Benign bone tumors and lesions include osteochondroma, osteoid osteoma, osteoblastoma, aneurysmal bone cysts, eosinophilic granulomas, and osteoclastomas (53). Osteoid osteoma and osteoblastoma are classically associated with nocturnal pain that is readily relieved by NSAIDs, but many patients do not have this pattern (53). Osteoblastomas are often located in the lumbar spine and associated with a radicular type of pain (53). Although larger than osteoid osteomas, osteoblastomas are usually less painful (1,3).
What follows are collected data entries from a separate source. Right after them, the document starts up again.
(** * Server-State: the two-player room relay (src/server.py)

    A shallow embedding of the matchmaking queue, the room registry, the
    input processor and the snapshot broadcaster of [src/server.py],
    followed by the properties of the specification that were settled on it.

    Modelling choices, all read off the source:
    - Python [float] is IEEE-754 binary64.  It is embedded as the standard
      library's [spec_float] at precision 53 and maximal exponent 1024, so
      that addition rounds, and infinities and NaN exist, exactly as in the
      interpreter.
    - Python [dict] is a [gmap], the [set] used for the queue is a [gset];
      [set.pop()] removes an arbitrary element, which is given to the model
      as an oracle argument.  [secrets.token_hex] is an oracle as well.
    - [await ws.send(...)] appends to a trace of attempted sends; a failing
      send is swallowed by the source and leaves no other mark.
    - Each coroutine body runs to completion (no interleaving inside one
      handler step); wall-clock readings ([serverTime], [joined_at]) are not
      represented. *)

From Stdlib Require Import ZArith Lia Bool List.
From Stdlib Require Import Floats.SpecFloat.
From stdpp Require Import base option gmap strings list fin_maps fin_sets.

Local Open Scope Z_scope.
#[local] Set Warnings "-clear-no-such-hyp".

(* ===================================================================== *)
(** * Part I: definitions                                                 *)
(* ===================================================================== *)

(** ** Binary64 *)

Abbreviation float := spec_float.

Definition prec : Z := 53.
Definition emax : Z := 1024.

Definition fadd : float → float → float := SFadd prec emax.
Definition fdiv : float → float → float := SFdiv prec emax.
Definition fneg : float → float := SFopp.
Definition flt : float → float → bool := SFltb.
Definition fle : float → float → bool := SFleb.
Definition feq : float → float → bool := SFeqb.

(** Conversion of an integer, rounding to nearest even. *)
Definition float_of_Z (z : Z) : float := binary_normalize prec emax z 0 false.

(** The floats Python can hold: canonical mantissa and exponent. *)
Definition is_binary64 (f : float) : bool := valid_binary prec emax f.

Definition is_finite (f : float) : bool :=
  match f with
  | S754_zero _ | S754_finite _ _ _ => true
  | _ => false
  end.

(** The exact value of a finite float, counted in units of 2^-1074 (the
    smallest positive binary64 number), hence an integer. *)
Definition units (f : float) : Z :=
  match f with
  | S754_finite s m e => cond_Zopp s (Zpos m * 2 ^ (e + 1074))
  | _ => 0
  end.

(** One unit of the world's coordinate system, in the same scale. *)
Definition unit_scale : Z := 2 ^ 1074.

Definition f0 : float := S754_zero false.
Definition f1 : float := Eval vm_compute in float_of_Z 1.
Definition f8 : float := Eval vm_compute in float_of_Z 8.
Definition f20 : float := Eval vm_compute in float_of_Z 20.
Definition f5000 : float := Eval vm_compute in float_of_Z 5000.

(** ** Python values *)

Inductive exn := TypeError | ValueError | OverflowError | AttributeError.

Inductive pyres (A : Type) :=
  | Ok (a : A)
  | Raise (e : exn).
Arguments Ok {A} a.
Arguments Raise {A} e.

(** A Python number as stored in a player record or decoded from JSON. *)
Inductive pynum :=
  | PyInt (z : Z)
  | PyFloat (f : float).

(** What [json.loads] returns; an object is the list of its items. *)
#[local] Unset Elimination Schemes.
Inductive jvalue :=
  | JNull
  | JBool (b : bool)
  | JNum (n : pynum)
  | JStr (s : string)
  | JList (l : list jvalue)
  | JDict (d : list (string * jvalue)).
#[local] Set Elimination Schemes.

(** [d.get(k)] on a decoded JSON object. *)
Fixpoint dict_get (d : list (string * jvalue)) (k : string) : option jvalue :=
  match d with
  | [] => None
  | (k', v) :: d' => if String.eqb k' k then Some v else dict_get d' k
  end.

(** [float(n)] for a number: an [int] too large for a double raises
    [OverflowError]. *)
Definition float_of_num (n : pynum) : pyres float :=
  match n with
  | PyFloat f => Ok f
  | PyInt z =>
      match float_of_Z z with
      | S754_infinity _ => Raise OverflowError
      | f => Ok f
      end
  end.

(** What the process is started with: the interpreter's conversion of a
    string to a float (CPython's, not part of the repository), and the two
    environment settings read at import time. *)
Record Env := {
  str_to_float : string → option float;
  SNAPSHOT_RATE : float;
  MAX_MOVE_PER_INPUT : float;
}.

(** [float(v)] for a decoded JSON value. *)
Definition py_float (env : Env) (v : jvalue) : pyres float :=
  match v with
  | JNull => Raise TypeError
  | JBool b => Ok (if b then f1 else f0)
  | JNum n => float_of_num n
  | JStr s =>
      match str_to_float env s with
      | Some f => Ok f
      | None => Raise ValueError
      end
  | JList _ | JDict _ => Raise TypeError
  end.

(** [max(a, b)] and [min(a, b)] on two floats: the first argument is kept
    unless the second compares strictly greater (smaller). *)
Definition py_max (a b : float) : float := if flt a b then b else a.
Definition py_min (a b : float) : float := if flt b a then b else a.

(** ** Data model *)

(** A connection object ([WebSocketServerProtocol]), known by its identity. *)
Definition conn := positive.

(** The dictionary [PlayerState(...).__dict__.copy()]: it always has the
    four keys x, y, hp and mana, so the defaults of [p.get('x', 0.0)] and
    [p.get('y', 0.0)] are never used.  The spawn coordinates are stored as
    the [int] literals of the source; [apply_input] stores floats. *)
Module PlayerState.
Record t := mk { x : pynum; y : pynum; hp : Z; mana : Z }.
Definition set_x (v : pynum) (p : t) : t :=
  {| x := v; y := y p; hp := hp p; mana := mana p |}.
Definition set_y (v : pynum) (p : t) : t :=
  {| x := x p; y := v; hp := hp p; mana := mana p |}.
End PlayerState.

(** [PlayerConn], without its wall-clock [joined_at]. *)
Module PlayerConn.
Record t := mk { ws : conn; player_id : string; room_id : string }.
End PlayerConn.

(** The dictionary [Room.state], which always has the keys tick and
    players. *)
Module RoomState.
Record t := mk { tick : Z; players : gmap string PlayerState.t }.
End RoomState.

Module Room.
Record t := mk {
  room_id : string;
  players : gmap string PlayerConn.t;
  state : RoomState.t;
}.
Definition set_players (f : gmap string PlayerConn.t → gmap string PlayerConn.t)
    (r : t) : t :=
  {| room_id := room_id r; players := f (players r); state := state r |}.
Definition set_state_players
    (f : gmap string PlayerState.t → gmap string PlayerState.t) (r : t) : t :=
  {| room_id := room_id r; players := players r;
     state := {| RoomState.tick := RoomState.tick (state r);
                 RoomState.players := f (RoomState.players (state r)) |} |}.
Definition set_tick (n : Z) (r : t) : t :=
  {| room_id := room_id r; players := players r;
     state := {| RoomState.tick := n;
                 RoomState.players := RoomState.players (state r) |} |}.
End Room.

(** ** Input processor *)

(** The clamp of a requested delta to the per-input cap. *)
Definition clamp_delta (cap d : float) : float := py_max (fneg cap) (py_min cap d).

(** The clamp of a coordinate to the world. *)
Definition clamp_world (v : float) : float := py_max f0 (py_min f5000 v).

(** The [try ... except Exception] around the two coercions. *)
Definition read_delta (env : Env) (msg : list (string * jvalue)) : float * float :=
  match py_float env (default (JNum (PyFloat f0)) (dict_get msg "dx")) with
  | Raise _ => (f0, f0)
  | Ok dx =>
      match py_float env (default (JNum (PyFloat f0)) (dict_get msg "dy")) with
      | Raise _ => (f0, f0)
      | Ok dy => (dx, dy)
      end
  end.
(** * convertRawJavaScriptAst: conversion of a parsed JavaScript tree into builder IR

    A shallow embedding of [src/compiler/util/convertRawJavaScriptAst.js].

    The source is one recursive JavaScript function, [convert], closed over an
    injected [builder].  It reads the properties of the nodes it is given,
    overwrites the elements of the arrays it is given ([nodes[i] = converted]),
    and can fail: with a [TypeError] when it reads a property of [null] or
    [undefined], and with what [new RegExp] throws on a pattern or flags it
    does not accept.  The embedding therefore has

    - a store of objects and arrays addressed by reference, so that two fields
      holding the same array really share it;
    - a state-and-exception monad over that store;
    - the builder as a parameter: a record of constructors into an abstract
      type of IR nodes, and with it the [RegExp] constructor of the engine;
    - recursion bounded by fuel, since a store may be cyclic. *)

From stdpp Require Import gmap strings list pretty.
From Stdlib Require Import ZArith.

Local Open Scope string_scope.
Local Open Scope list_scope.

(** ** JavaScript values *)

Definition loc := positive.

(** The values a field of the tree or a variable of [convert] can hold.
    Numbers are the integer-valued ones (the converter only tests a number for
    truthiness and an array length against 1).  [VRegExp source flags] is a
    [RegExp] object, with the strings its [source] and [flags] properties
    read; its other properties ([lastIndex], [global], the methods) are not
    in the model: the converter reads none of them.  [VIR x] is an IR node
    made by the builder. *)
Inductive value (ir : Type) : Type :=
  | VUndefined
  | VNull
  | VBool (b : bool)
  | VNum (n : Z)
  | VStr (s : string)
  | VRegExp (source flags : string)
  | VRef (l : loc)
  | VIR (x : ir).

Arguments VUndefined {ir}.
Arguments VNull {ir}.
Arguments VBool {ir} b.
Arguments VNum {ir} n.
Arguments VStr {ir} s.
Arguments VRegExp {ir} source flags.
Arguments VRef {ir} l%_positive.
Arguments VIR {ir} x.

(** A cell of the store: a plain object (a node of the tree) or an array.  An
    array has its elements and, as any JavaScript object, named properties. *)
Inductive cell (ir : Type) : Type :=
  | Obj (fields : gmap string (value ir))
  | Arr (elements : list (value ir)) (props : gmap string (value ir)).

Arguments Obj {ir} fields.
Arguments Arr {ir} elements props.

(** What an observer of [convert] sees: a call with its argument, and a call
    returning with its result. *)
Inductive event (ir : Type) : Type :=
  | Call (node : value ir)
  | Return (node result : value ir).
(** X1: [NewSecureClient] returns either a client and a nil error, or a nil
    client and an error, never both or neither; it returns a client exactly
    when the TLS material loads and the transport of the HTTP client is an
    [http.Transport]. *)
Theorem NewSecureClient_client_iff_configured
    (auctioneerURL caFile certFile keyFile : string) (requireTLS_ : bool)
    (tracer : Tracer) (w : World) :
  let result := NewSecureClient auctioneerURL caFile certFile keyFile
                  requireTLS_ tracer w in
  (is_Some result.1 ↔ result.2 = None)
  ∧ (is_Some result.1 ↔
       (∃ cfg, cfhttp_NewTLSConfig certFile keyFile caFile w = inl cfg)
       ∧ (∃ tr, Transport cfhttp_NewClient = RoundTripper_Transport tr)).
Proof.
  unfold NewSecureClient.
  destruct (cfhttp_NewTLSConfig certFile keyFile caFile w) as [cfg | err];
    simpl.
  - destruct (Transport cfhttp_NewClient) as [| tr |]; simpl.
    + split; split; try done; try by intros [? ?].
      intros (_ & tr & ?). done.
    + split; split; eauto.
    + split; split; try done; try by intros [? ?].
      intros (_ & tr & ?). done.
  - split; split; try done; try by intros [? ?].
    intros ((cfg & ?) & _). done.
Qed.

(** X2: in the client [NewSecureClient] returns, the secure HTTP client is
    the default client with the TLS configuration loaded from the
    certificate, key and CA files (in the order the loader takes them)
    assigned to its transport and nothing else changed; the insecure client
    is the default client, without that configuration; the address and
    [requireTLS] are the arguments. *)
Theorem NewSecureClient_configuration
    (auctioneerURL caFile certFile keyFile : string) (requireTLS_ : bool)
    (tracer : Tracer) (w : World) (c : auctioneerClient) (err : option error) :
  NewSecureClient auctioneerURL caFile certFile keyFile requireTLS_ tracer w
  = (Some c, err) →
  ∃ cfg tr0 tr,
    cfhttp_NewTLSConfig certFile keyFile caFile w = inl cfg
    ∧ Transport cfhttp_NewClient = RoundTripper_Transport tr0
    ∧ Transport (httpClient c) = RoundTripper_Transport tr
    ∧ TLSClientConfig tr = Some cfg
    ∧ transport_Dial tr = transport_Dial tr0
    ∧ client_Timeout (httpClient c) = client_Timeout cfhttp_NewClient
    ∧ insecureHTTPClient c = Some cfhttp_NewClient
    ∧ url c = auctioneerURL
    ∧ requireTLS c = requireTLS_
    ∧ traceRequest c = middleware_ToHTTPRequest tracer.
Proof.
  unfold NewSecureClient.
  destruct (cfhttp_NewTLSConfig certFile keyFile caFile w) as [cfg | e];
    [| done].
  destruct (Transport cfhttp_NewClient) as [| tr0 |] eqn:Htr; try done.
  intros [= <- <-]. simpl. eexists cfg, tr0, _. by repeat split.
Qed.
(** The mark at the head of a criterion field tells whether it was met. *)
Lemma mark_prefix (met : bool) (rest : string) :
  String.prefix "✅" (mark met +:+ rest) = met.
Proof. destruct met; [|reflexivity]. simpl. destruct rest; reflexivity. Qed.

(** X15: the embed is consistent with itself.  It has the four fields Account
    Age, Friends, Groups and Overall Status in this order, none inline; the
    overall field reads PASSED exactly when the colour is green, which is
    exactly when each of the three criterion fields starts with the check
    mark; otherwise the colour is red and the overall field reads FAILED. *)
Theorem createResultsEmbed_is_consistent (username : string)
    (accountAge friendsCount groupsCount : JsNum) (w : World) :
  ∃ embed w' v1 v2 v3 v4,
    run env (createResultsEmbed username accountAge friendsCount groupsCount) w
      = Some (Normal embed, w') ∧
    fields embed =
      [ {| field_name := "Account Age"; field_value := v1; inline := false |};
        {| field_name := "Friends"; field_value := v2; inline := false |};
        {| field_name := "Groups"; field_value := v3; inline := false |};
        {| field_name := "Overall Status"; field_value := v4; inline := false |} ] ∧
    (color embed = green ↔
       String.prefix "✅" v1 = true ∧ String.prefix "✅" v2 = true ∧
       String.prefix "✅" v3 = true) ∧
    (color embed = green ∧ v4 = "🟢 PASSED" ∨ color embed = red ∧ v4 = "🔴 FAILED").
Proof.
  eexists _, _, _, _, _, _. split; [reflexivity|]. split; [reflexivity|].
  cbn [color build_embed verdicts passed ageMet friendsMet groupsMet].
  rewrite !mark_prefix.
  destruct (js_ge accountAge minAge), (js_ge friendsCount minFriends),
           (js_ge groupsCount minGroups); simpl;
    (split; [split; [intros H; first [discriminate H | auto]
                    | intros (H1 & H2 & H3);
                      first [reflexivity | discriminate H1 | discriminate H2
                            | discriminate H3]]
            | auto]).
Qed.

End VerdictMore.

Lemma missing_creation_date_fails_witness :
  ∃ embed w',
    run always_429 (present (body (ok_list [])) 1000 1000) fresh
      = Some (Normal embed, w') ∧
    color embed = red ∧
    field_value <$> head (fields embed) = Some "❌ NaN days (min 90)".
Proof.
  apply (missing_creation_date_fails always_429 (body (ok_list [])) 1000 1000 fresh).
  reflexivity.
Defined.

(** ** The states of a metric fetch *)

Section FetchStates.
Variable env : Env.
Context {A : Type}.
Variable url : string.
Variable read : Response → prog A.
Variable outcome : Response → completion A.
Hypothesis read_is_pure : ∀ res w, advance env (read res) w = (Settled (outcome res), w).

Lemma advance_fetch_exhausted (w : World) :
  advance env (fetch_with url read 0) w =
  (Settled (Abrupt (RetriesExhaustedError default_retries url)), w).
Proof. reflexivity. Qed.

Lemma advance_fetch_hit (n : nat) (w : World) (res : Response) :
  cache w !! url = Some res →
  advance env (fetch_with url read (S n)) w = (Settled (outcome res), w).
Proof.
  intros Hhit. unfold fetch_with. simpl. rewrite Hhit. simpl. apply read_is_pure.
Qed.

Lemma advance_fetch_miss (n : nat) (w : World) :
  cache w !! url = None →
  advance env (fetch_with url read (S n)) w =
  (AwaitingReply (Get url) (fetch_on_reply url read n), record (Called (Get url)) w).
Proof.
  intros Hmiss. unfold fetch_with. simpl. rewrite Hmiss. reflexivity.
Qed.

Lemma advance_reply_fulfilled (n : nat) (w : World) (res : Response) :
  advance env (fetch_on_reply url read n (Fulfilled res)) w =
  (Settled (outcome res), cache_set url res w).
Proof. unfold fetch_on_reply. simpl. apply read_is_pure. Qed.

Lemma advance_reply_rate_limited (n : nat) (w : World) (err : JsError) :
  is_rate_limited err = true →
  advance env (fetch_on_reply url read n (Rejected err)) w =
  (AwaitingTimer (fetch_with url read n), record (Slept default_delay) w).
Proof. intros Hlim. unfold fetch_on_reply. simpl. rewrite Hlim. reflexivity. Qed.

Lemma advance_reply_failed (n : nat) (w : World) (err : JsError) :
  is_rate_limited err = false →
  advance env (fetch_on_reply url read n (Rejected err)) w = (Settled (Abrupt err), w).
Proof. intros Hother. unfold fetch_on_reply. simpl. rewrite Hother. reflexivity. Qed.

End FetchStates.

(** ** What a step may change *)

Lemma calls_of_app (req : Request) (h1 h2 : list Event) :
  calls_of req (h1 ++ h2) = (calls_of req h1 + calls_of req h2)%nat.
Proof. unfold calls_of. rewrite filter_app, length_app. reflexivity. Qed.

Lemma calls_of_called (req req' : Request) :
  calls_of req [Called req'] = if decide (req' = req) then 1%nat else 0%nat.
Proof.
  unfold calls_of. rewrite filter_cons, filter_nil.
  destruct (decide (req' = req)) as [->|Hne].
  - rewrite decide_True by reflexivity. reflexivity.
  - rewrite decide_False by congruence. reflexivity.
Qed.

Lemma calls_of_slept (req : Request) (ms : Z) : calls_of req [Slept ms] = 0%nat.
Proof. reflexivity. Qed.

Lemma calls_of_clock (req : Request) (t : Z) : calls_of req [ClockRead t] = 0%nat.
Proof. reflexivity. Qed.

Lemma only_touches_refl (urls : list string) (w : World) : only_touches urls w w.
Proof.
  split; [|split; [|split]]; auto. exists []. rewrite app_nil_r. reflexivity.
Qed.

Lemma only_touches_trans (urls : list string) (w1 w2 w3 : World) :
  only_touches urls w1 w2 → only_touches urls w2 w3 → only_touches urls w1 w3.
Proof.
  intros (F1 & M1 & (s1 & H1) & C1) (F2 & M2 & (s2 & H2) & C2).
  split; [|split; [|split]].
  - intros key Hkey. rewrite F2, F1 by assumption. reflexivity.
  - intros key res Hres. apply M2, M1, Hres.
  - exists (s1 ++ s2). rewrite H2, H1, app_assoc. reflexivity.
  - intros u Hu. rewrite C2, C1 by assumption. reflexivity.
Qed.

Lemma only_touches_weaken (urls urls' : list string) (w w' : World) :
  urls ⊆ urls' → only_touches urls w w' → only_touches urls' w w'.
Proof.
  intros Hsub (F & M & H & C). split; [|split; [|split]].
  - intros key Hkey. apply F. intros Hin. apply Hkey, Hsub, Hin.
  - exact M.
  - exact H.
  - intros u Hu. apply C. intros Hin. apply Hu, Hsub, Hin.
Qed.

Lemma only_touches_called (url : string) (w : World) :
  only_touches [url] w (record (Called (Get url)) w).
Proof.
  split; [|split; [|split]].
  - reflexivity.
  - auto.
  - exists [Called (Get url)]. reflexivity.
  - intros u Hu. simpl. rewrite calls_of_app, calls_of_called.
    rewrite decide_False; [lia|]. intros [= ->]. apply Hu. left.
Qed.
(** * OpenClaw structured memory: store, compaction engine, reconciler, backend

    A shallow embedding of
    - [src/memory/structured-store.ts]   (module [Store]),
    - [src/memory/compression-engine.ts] (module [Engine]),
    - [src/memory/markdown-sync.ts]      (module [Sync]),
    - [src/memory/structured-backend.ts] (module [Backend]),
    then the vocabulary of the properties ([Terms]), the concrete stores of
    the examples ([Fixture]), and the properties of the lifecycle pipeline,
    one module per subject.

    Conventions.
    - JavaScript numbers that hold integers (timestamps, counters, levels,
      lengths) are [Z]; numbers that hold fractions (scores, weights,
      similarities) are real numbers [R]: rounding, NaN and infinities are
      outside the model.  [Math.pow] is real exponentiation [Rpower] on a
      positive base, with its values at base 0 written out.
    - Strings are [string]s of ASCII characters; [toLowerCase] and the
      whitespace class of regular expressions are the ASCII ones.
    - The SQLite database is a record of tables (lists of rows in rowid
      order).  Rows that a query's [ORDER BY] leaves tied come out in table
      order, unless SQLite answers the query from an index that yields
      another order, which is then written out at the query.
      The connection's foreign-key pragma is a field of the database:
      node:sqlite opens connections with it on.
    - [Date.now()], [randomUUID()] and the time zone are read from the
      world; the clock moves only between operations.  Exceptions are an
      outcome of the monad [M] and keep the state reached when thrown. *)

From Stdlib Require Import ZArith List String Ascii Bool Lia.
From Stdlib Require Import Reals Lra.
From Stdlib Require Import DecimalString.
From Stdlib Require Import Sorted Permutation.
From Stdlib Require DecimalZ.
Import ListNotations.

Local Open Scope string_scope.
Local Open Scope Z_scope.

(* ================================================================== *)
(** ** JavaScript strings, arrays and dates *)

Module JS.

Definition LF : ascii := ascii_of_nat 10.
Definition nl : string := String LF EmptyString.

(** The class [\s] on ASCII: TAB, LF, VT, FF, CR and SPACE. *)
Definition is_space (c : ascii) : bool :=
  let n := nat_of_ascii c in
  (Nat.eqb n 32 || (Nat.leb 9 n && Nat.leb n 13))%bool.

(** The class [\w]: letters, digits and underscore. *)
Definition is_word (c : ascii) : bool :=
  let n := nat_of_ascii c in
  ((Nat.leb 48 n && Nat.leb n 57) || (Nat.leb 65 n && Nat.leb n 90)
   || (Nat.leb 97 n && Nat.leb n 122) || Nat.eqb n 95)%bool.

Definition lower (c : ascii) : ascii :=
  let n := nat_of_ascii c in
  if (Nat.leb 65 n && Nat.leb n 90)%bool then ascii_of_nat (n + 32) else c.

Fixpoint toLowerCase (s : string) : string :=
  match s with
  | EmptyString => EmptyString
  | String c s' => String (lower c) (toLowerCase s')
  end.

Definition startsWith (s p : string) : bool := String.prefix p s.

(** [hay.includes(needle)] *)
Fixpoint includes (hay needle : string) : bool :=
  (String.prefix needle hay
   || match hay with
      | EmptyString => false
      | String _ hay' => includes hay' needle
      end)%bool.

(** [hay.indexOf(needle)], [-1] when absent. *)
Fixpoint indexOf (hay needle : string) : Z :=
  if String.prefix needle hay then 0
  else match hay with
       | EmptyString => -1
       | String _ hay' =>
           let i := indexOf hay' needle in
           if i <? 0 then -1 else i + 1
       end.

(** [s.split(sep)] for a one-character separator. *)
Fixpoint split_char (sep : ascii) (s : string) : list string :=
  match s with
  | EmptyString => [EmptyString]
  | String c s' =>
      if Ascii.eqb c sep then EmptyString :: split_char sep s'
      else match split_char sep s' with
           | w :: ws => String c w :: ws
           | [] => [String c EmptyString]
           end
  end.

(** [s.split(/\s+/)]: [in_run] says that the previous character was part of
    the separator being skipped. *)
Fixpoint split_ws_from (in_run : bool) (s : string) : list string :=
  match s with
  | EmptyString => [EmptyString]
  | String c s' =>
      if is_space c then
        if in_run then split_ws_from true s'
        else EmptyString :: split_ws_from true s'
      else match split_ws_from false s' with
           | w :: ws => String c w :: ws
           | [] => [String c EmptyString]
           end
  end.

Definition split_ws (s : string) : list string := split_ws_from false s.

Fixpoint trimStart (s : string) : string :=
  match s with
  | String c s' => if is_space c then trimStart s' else s
  | EmptyString => EmptyString
  end.

Fixpoint trimEnd (s : string) : string :=
  match s with
  | EmptyString => EmptyString
  | String c s' =>
      match trimEnd s' with
      | EmptyString => if is_space c then EmptyString else String c EmptyString
      | t => String c t
      end
  end.

Definition trim (s : string) : string := trimEnd (trimStart s).

Fixpoint join (sep : string) (l : list string) : string :=
  match l with
  | [] => EmptyString
  | [x] => x
  | x :: rest => x ++ sep ++ join sep rest
  end.

Definition len (s : string) : Z := Z.of_nat (String.length s).

(** [s.slice(a, b)] for [0 <= a], [0 <= b]. *)
Definition slice (s : string) (a b : Z) : string :=
  String.substring (Z.to_nat a) (Z.to_nat (b - a)) s.

(** [String(n)] for an integer. *)
Definition of_int (n : Z) : string := NilZero.string_of_int (Z.to_int n).

(** [s.padStart(2, "0")] *)
Definition padStart2 (s : string) : string :=
  match String.length s with
  | O => "00"
  | S O => "0" ++ s
  | _ => s
  end.

(** [xs.slice(0, n)] on an array. *)
Definition take {A} (n : Z) (xs : list A) : list A :=
  if 0 <=? n then firstn (Z.to_nat n) xs
  else firstn (Z.to_nat (Z.of_nat (List.length xs) + n)) xs.

(** [Math.pow(x, y)] where it is a finite number: real exponentiation on a
    positive base; 0 to a positive power is 0, and to the power 0 it is 1. *)
Definition Math_pow (x y : R) : R :=
  if Req_dec_T x 0 then (if Rlt_dec 0 y then 0%R else 1%R) else Rpower x y.

(** [xs.slice(a, b)] on an array: a negative index counts from the end, and
    both ends are clamped to the array. *)
Definition array_slice {A} (a b : Z) (xs : list A) : list A :=
  let n := Z.of_nat (List.length xs) in
  let k := if a <? 0 then Z.max (n + a) 0 else Z.min a n in
  let final := if b <? 0 then Z.max (n + b) 0 else Z.min b n in
  firstn (Z.to_nat (final - k)) (skipn (Z.to_nat k) xs).

(** A [Set] keeps its members in insertion order, without repetition. *)
Fixpoint set_has (x : string) (s : list string) : bool :=
  match s with
  | [] => false
  | y :: s' => (String.eqb x y || set_has x s')%bool
  end.

Definition set_add (s : list string) (x : string) : list string :=
  if set_has x s then s else s ++ [x].

Definition new_Set (l : list string) : list string := fold_left set_add l [].

(** *** Dates (proleptic Gregorian calendar, days counted from 1970-01-01) *)

Definition msPerDay : Z := 86400000.

Definition days_from_civil (y m d : Z) : Z :=
  let y' := if m <=? 2 then y - 1 else y in
  let era := y' / 400 in
  let yoe := y' - era * 400 in
  let mp := (m + 9) mod 12 in
  let doy := (153 * mp + 2) / 5 + d - 1 in
  let doe := yoe * 365 + yoe / 4 - yoe / 100 + doy in
  era * 146097 + doe - 719468.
Aneurysmal bone cysts are also often found in the lumbar spine, and can be associated with pathological fractures and neurological symptoms as these lesions tend to extend into the vertebral body and adjacent vertebrae (3,53). Osteoclastoma is more commonly seen after skeletal maturity is attained and in the spine, is most common in the sacrum (53). Although eosinophilic granuloma is a benign lesion, it is often associated with fever and weight loss. Patients with these lesions need a skeletal survey and bone scan to look for other lesions (1,44). All of these benign lesions should be surgically removed, except for eosinophilic granuloma, which can often be treated conservatively with bracing as needed (1,44,53).
Malignant tumors of the spine include primary osseous tumors, neural spinal cord tumors, and skeletal metastases. In the adolescent patient, Ewing's sarcoma, osteosarcoma, and lymphoma are the most common spinal malignancies, while in the younger patient, leukemia, neuroblastoma, and astrocytoma are more common (44). It can be difficult to diagnose these benign and malignant lesions on plain radiographs, since less than half show the typical radiographic features (53). Bone scintigraphy is helpful when radiographs are normal usually have increased uptake. Osteosarcoma, Ewing sarcoma, osteoid osteoma, osteoblastoma, and aneurysmal bone cysts (53). MRI allows better definition of the extent of the lesion and evaluation of spinal cord and adjacent soft tissue involvement; CT allows better evaluation of the extent of bony destruction (3).